::: Records for processing :::
Lemma qstep_ok w w' : qstep w w' → world_ok w → world_ok w'.
Proof.
  destruct 1 as [b t ss cs fs rs dt Hdt|b t ss cs fs rs ctx j p Hj|b t ss cs fs rs msg Hm|b t ss cs fs rs Hm|b t ss cs fs rs
    |b t ss c1 [id p] c2 fs rs j x ok Hj Hx|b t ss c1 [id p] c2 fs rs Hj|b t ss c1 msg c2 fs rs ok Hf
    |b t ss c1 msg c2 fs rs|b t ss cs fs rs key]; intros Hw.
  - destruct Hw as [K1 K2 K0 K3 K4 K5 K6 K7 K8 K9]. split; try done; cbn in *.
    + intros s Hs. destruct (K1 s Hs) as (H1 & H2 & H3). split; [done|split; [lia|done]].
    + intros id p t' H. destruct (K5 id p t' H) as (H1 & H2 & H3). split; [done|split; [done|lia]].
  - by apply submit_ok.
  - by apply read_ok.
  - destruct (xreadgroup_spec b t) as (E1 & E2). destruct (unread (bview b)) as [|[id p] u]; [|destruct E2; congruence].
    destruct E2 as [_ E2]. eapply lists_ok; [..|exact Hw]; rewrite ?E1, ?E2; try done; [by left|].
    intros key l e v. apply (qo_lists _ Hw).
  - pose proof (reclaim_ok b t ss cs fs rs) as H. destruct (xautoclaim b t valkeyResultTTL). by apply H.
  - assert (Hs : submitted ss id p) by (apply (qo_claims _ Hw); apply elem_of_app; right; by left).
    eapply finish_ok; [exact Hs| |by eapply job_run_ok]. right. exists j, x. split; [by left|done].
  - assert (Hs : submitted ss id p) by (apply (qo_claims _ Hw); apply elem_of_app; right; by left).
    eapply finish_ok; [exact Hs|by left|done].
  - apply ack_ok; [done|]. eapply claims_ok; [|exact Hw]. intros m. rewrite !elem_of_app, elem_of_cons. tauto.
  - eapply claims_ok; [|exact Hw]. intros m. rewrite !elem_of_app, elem_of_cons. tauto.
  - by apply pop_ok.
Qed.

(** A broker nobody has used yet. *)
Definition fresh_broker b : Prop := unread (bview b) = [] ∧ pending (bview b) = ∅ ∧ lists (bview b) = ∅.
Definition start b t : qworld := Qw b t [] [] ∅ [].
Lemma fresh_broker_ok b t : fresh_broker b → world_ok (start b t).
Proof.
  intros (E1 & E2 & E3). split; cbn; rewrite ?E1, ?E2, ?E3; try done.
  all: try (intros; match goal with H : _ ∈ [] |- _ => by apply not_elem_of_nil in H end).
  constructor.
Qed.
Lemma qreach_ok w w' : qreach w w' → world_ok w → world_ok w'.
Proof. induction 1 as [|w1 w2 _ IH Hs]; [done|]. intros Hw. eapply qstep_ok; [exact Hs|by apply IH]. Qed.
(* ===== verification/RateLimitSpec.v ===== *)
(** * The rate limiter: how many requests of one client pass

    In any window of up to fifteen minutes, the token bucket bounds what one
    client gets through, whatever the headers and whenever the janitor runs. *)

From S2P Require Import Prelude GoLib GoStrings GoNet GoFloat ApiHttp RateLimit.
From Stdlib Require Import QArith Lqa Qround Floats.SpecFloat.
#[local] Open Scope Z_scope.

(** ** The rate is not negative *)
Definition positive_sign (f : float) : bool := match f with S754_finite true _ _ => false | _ => true end.
Lemma binary_round_aux_sign p e m x l : positive_sign (binary_round_aux p e false m x l) = true.
Proof.
  unfold binary_round_aux. destruct (shr_fexp p e m x l) as [mrs e']. destruct (shr_fexp p e _ e' loc_Exact) as [mrs' e''].
  destruct (shr_m mrs'); [done| |done]. by destruct (_ <=? _).
Qed.
Lemma of_Z_sign z : 0 ≤ z → positive_sign (of_Z z) = true.
Proof.
  intros Hz. unfold of_Z, of_dyadic, binary_normalize. destruct z as [|z|z]; [done| |lia].
  unfold binary_round. destruct (shl_align z 0 _). apply binary_round_aux_sign.
Qed.
Lemma SFdiv_sign x m e : positive_sign x = true → positive_sign (SFdiv prec emax x (S754_finite false m e)) = true.
Proof.
  destruct x as [s|s| |[] mx ex]; try done. intros _. cbn [SFdiv xorb].
  destruct (SFdiv_core_binary prec emax (Z.pos mx) ex (Z.pos m) e) as [[mz ez] lz]. apply binary_round_aux_sign.
Qed.
Lemma Q_of_float_nonneg f : positive_sign f = true → (0 <= Q_of_float f)%Q.
Proof.
  destruct f as [s|s| |[] m e]; try done. intros _. unfold Q_of_float, Qle.
  destruct (0 <=? e) eqn:E; boolp; cbn.
  - pose proof (Z.pow_nonneg 2 e). nia.
  - lia.
Qed.

Section spec.
Context {L : Type} {BK : Bucket L} {BS : BucketSpec L}.
Implicit Types (i : ipLimiter L).

Lemma rate_nonneg p b : (0 <= Q_of_float (rate (newIPLimiter (L := L) p b)))%Q.
Proof.
  apply Q_of_float_nonneg. cbn. change (of_Z 60) with (S754_finite false 8444249301319680 (-47)).
  apply SFdiv_sign, of_Z_sign. destruct (p <=? 0) eqn:E; boolp; lia.
Qed.
Lemma accrued_nonneg r t t' : (0 <= Q_of_float r)%Q → t ≤ t' → (0 <= accrued r t t')%Q.
Proof.
  intros Hr Ht. unfold accrued. apply Qle_shift_div_l; [by apply Qlt_alt|]. rewrite Qmult_0_l.
  apply Qmult_le_0_compat; [done|]. unfold Qle; cbn. lia.
Qed.
Lemma accrued_trans r t t' t'' : (accrued r t t' + accrued r t' t'' == accrued r t t'')%Q.
Proof.
  unfold accrued. assert (inject_Z (t'' - t) == inject_Z (t' - t) + inject_Z (t'' - t'))%Q as ->.
  { rewrite <- inject_Z_plus. by replace (t' - t + (t'' - t')) with (t'' - t) by lia. }
  field. by vm_compute.
Qed.

(** ** The invariant *)
Record limiter_ok (p b : Z) (i : ipLimiter L) (t : Z) : Prop := {
  lo_rate : rate i = rate (newIPLimiter (L := L) p b);
  lo_burst : burst i = burst (newIPLimiter (L := L) p b);
  lo_entry : ∀ k e, clients i !! k = Some e → rate_of (lim e) = rate i ∧ burst_of (lim e) = burst i ∧ seen e ≤ t ∧
    ∀ t', seen e ≤ t' → (0 <= level (lim e) t')%Q }.
Lemma burst_pos p b : 0 < burst (newIPLimiter (L := L) p b).
Proof. cbn. destruct (b <=? 0) eqn:E; boolp; lia. Qed.
Lemma new_ok p b t : limiter_ok p b (newIPLimiter p b) t.
Proof. split; [done..|]. by intros k e; cbn; rewrite lookup_empty. Qed.
Lemma janitor_ok p b i t t' : t ≤ t' → limiter_ok p b i t → limiter_ok p b (janitor i t') t'.
Proof.
  intros Ht [H1 H2 H3]. split; [done..|]. intros k e [Hk _]%map_lookup_filter_Some.
  destruct (H3 k e Hk) as (? & ? & ? & ?). split; [done|split; [done|split; [lia|done]]].
Qed.

(** The bucket of [k] as [get] finds or makes it. *)
Definition bucket i (k : string) : L :=
  match clients i !! k with Some e => lim e | None => NewLimiter (rate i) (burst i) end.
Lemma ok_signs p b i t : limiter_ok p b i t → (0 <= Q_of_float (rate i))%Q ∧ 0 < burst i.
Proof. intros [-> -> _]. split; [apply rate_nonneg|apply burst_pos]. Qed.
Lemma bucket_ok p b i t k : limiter_ok p b i t → rate_of (bucket i k) = rate i ∧ burst_of (bucket i k) = burst i.
Proof.
  intros [_ _ H3]. unfold bucket. destruct (clients i !! k) as [e|] eqn:E.
  - by destruct (H3 k e E) as (? & ? & _ & _).
  - by destruct (new_spec (rate i) (burst i) t) as (? & ? & _).
Qed.
Lemma middleware_state {A} i now r : (middleware (A := A) i now r).2 =
  set_clients i (<[clientIP r := {| lim := (Allow (bucket i (clientIP r)) now).2; seen := now |}]> (clients i)).
Proof.
  unfold middleware, get. change (match clients i !! clientIP r with Some e => lim e | None => _ end) with (bucket i (clientIP r)).
  destruct (Allow (bucket i (clientIP r)) now) as [ok l]. cbn. unfold put_limiter, set_clients. cbn.
  f_equal. rewrite alter_insert_eq. done.
Qed.
Lemma middleware_pass {A} i now r : (middleware (A := A) i now r).1 = None ↔ (Allow (bucket i (clientIP r)) now).1 = true.
Proof.
  unfold middleware, get. change (match clients i !! clientIP r with Some e => lim e | None => _ end) with (bucket i (clientIP r)).
  by destruct (Allow (bucket i (clientIP r)) now) as [[] l].
Qed.
Lemma allow_level p b i t now k : limiter_ok p b i t → t ≤ now → let a := Allow (bucket i k) now in
  (0 <= level a.2 now)%Q ∧ (level a.2 now == level (bucket i k) now - (if a.1 then 1 else 0))%Q.
Proof.
  intros Hi Ht a. destruct (ok_signs p b i t Hi) as [Hr Hb]. destruct (bucket_ok p b i t k Hi) as [Er Eb].
  assert (H0 : (0 <= level (bucket i k) now)%Q).
  { unfold bucket. destruct (clients i !! k) as [e|] eqn:E.
    - destruct (lo_entry _ _ _ _ Hi k e E) as (_ & _ & Hs & Hl). apply Hl. lia.
    - destruct (new_spec (rate i) (burst i) now) as (_ & _ & Hl). rewrite Hl by (lia || done). unfold Qle; cbn; lia. }
  destruct (allow_spec (bucket i k) now) as (_ & _ & H1 & H2 & H3). fold a in H1, H2, H3.
  destruct (a.1); [|specialize (H3 eq_refl); lra]. specialize (H2 eq_refl). assert (H4 : (1 <= level (bucket i k) now)%Q) by (by apply H1). lra.
Qed.
Lemma middleware_ok {A} p b i t now r : t ≤ now → limiter_ok p b i t → limiter_ok p b (middleware (A := A) i now r).2 now.
Proof.
  intros Ht Hi. pose proof Hi as [H1 H2 H3]. rewrite middleware_state. split; [done..|].
  intros k e. cbn. intros [[<- <-]|[_ Hk]]%lookup_insert_Some; cbn.
  - destruct (bucket_ok p b i t (clientIP r) Hi) as [Er Eb]. destruct (ok_signs p b i t Hi) as [Hr _].
    destruct (allow_spec (bucket i (clientIP r)) now) as (E1 & E2 & _). rewrite E1, E2, Er, Eb.
    split; [done|split; [done|split; [done|]]]. intros t' Ht'. pose proof (allow_level p b i t now (clientIP r) Hi Ht) as [H0 _].
    eapply Qle_trans; [exact H0|]. apply level_grows; [done|]. by rewrite E1, Er.
  - destruct (H3 k e Hk) as (? & ? & ? & ?). split; [done|split; [done|split; [lia|done]]].
Qed.

(** Times do not run backwards and end by [t']. *)
Fixpoint within (t t' : Z) (es : list (Z * event)) : Prop :=
  match es with [] => t ≤ t' | (now, _) :: es => t ≤ now ∧ within now t' es end.
Lemma within_le t t' es : within t t' es → t ≤ t'.
Proof.
  revert t. induction es as [|[now e] es IH]; intros t; cbn; [done|]. intros [H1 H2]. apply IH in H2. lia.
Qed.
Lemma limiter_run_ok p b es : ∀ i t t', within t t' es → limiter_ok p b i t → limiter_ok p b (run i es).2 t'.
Proof.
  induction es as [|[now e] es IH]; intros i t t'; cbn [run within].
  - intros Ht [H1 H2 H3]. split; [done..|]. intros k e Hk. destruct (H3 k e Hk) as (? & ? & ? & ?). split; [done|split; [done|split; [lia|done]]].
  - intros [Ht Hw] Hi. destruct e as [r|].
    + pose proof (middleware_ok (A := unit) p b i t now r Ht Hi) as Hm.
      destruct (middleware i now r) as [stop i']. cbn [snd] in Hm. specialize (IH i' now t' Hw Hm).
      by destruct (run i' es).
    + apply (IH _ now); [done|]. by apply (janitor_ok p b i t).
Qed.

(** ** The window *)
Definition of_client (k : string) (r : peer) : bool := String.eqb (clientIP r) k.
(** What the bucket of [k] can still give: an entry touched since [t0] stays. *)
Definition credit i (t0 t : Z) (k : string) : Q :=
  match clients i !! k with
  | Some e => if t0 <=? seen e then level (lim e) t else inject_Z (burst i)
  | None => inject_Z (burst i)
  end.
Lemma bucket_credit p b i t0 t now k : limiter_ok p b i t → t ≤ now →
  (level (bucket i k) now <= credit i t0 t k + accrued (rate i) t now)%Q.
Proof.
  intros Hi Ht. destruct (ok_signs p b i t Hi) as [Hr Hb]. destruct (bucket_ok p b i t k Hi) as [Er Eb].
  assert (Hcap : (level (bucket i k) now <= inject_Z (burst i) + accrued (rate i) t now)%Q).
  { pose proof (accrued_nonneg (rate i) t now Hr Ht). rewrite <- Eb.
    assert (level (bucket i k) now <= inject_Z (burst_of (bucket i k)))%Q; [|lra].
    apply level_cap; [rewrite Eb; lia|by rewrite Er]. }
  unfold credit. unfold bucket in *. destruct (clients i !! k) as [e|]; [|done].
  destruct (t0 <=? seen e); [|done]. rewrite <- Er. apply level_refill; [done|]. by rewrite Er.
Qed.
Lemma credit_janitor i t0 t now k : now ≤ t0 + 15 * minute →
  (∀ e, clients i !! k = Some e → t0 <= seen e → (level (lim e) now <= level (lim e) t + accrued (rate i) t now)%Q) →
  (0 <= accrued (rate i) t now)%Q →
  (credit (janitor i now) t0 now k <= credit i t0 t k + accrued (rate i) t now)%Q.
Proof.
  intros Hn Hl Ha. unfold credit, janitor. cbn. destruct (clients i !! k) as [e|] eqn:E.
  - destruct (stale now e) eqn:Es.
    + assert (filter (λ kv, stale now kv.2 = false) (clients i) !! k = None) as ->.
      { apply map_lookup_filter_None. right. intros e' E'. cbn. congruence. }
      unfold stale in Es. boolp. assert (t0 <=? seen e = false) as -> by lia. lra.
    + assert (filter (λ kv, stale now kv.2 = false) (clients i) !! k = Some e) as ->.
      { apply map_lookup_filter_Some. done. }
      destruct (t0 <=? seen e) eqn:Et; boolp; [|lra]. by apply Hl.
  - assert (filter (λ kv, stale now kv.2 = false) (clients i) !! k = None) as ->.
    { apply map_lookup_filter_None. by left. }
    lra.
Qed.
:::
Exercise requirements
From the data above, reproduce word for word the lines running from the line with "destruct (SFdiv_core_binary prec" to the line with "destruct f as", ends included.

Answer to this problem
  destruct (SFdiv_core_binary prec emax (Z.pos mx) ex (Z.pos m) e) as [[mz ez] lz]. apply binary_round_aux_sign.
Qed.
Lemma Q_of_float_nonneg f : positive_sign f = true → (0 <= Q_of_float f)%Q.
Proof.
  destruct f as [s|s| |[] m e]; try done. intros _. unfold Q_of_float, Qle.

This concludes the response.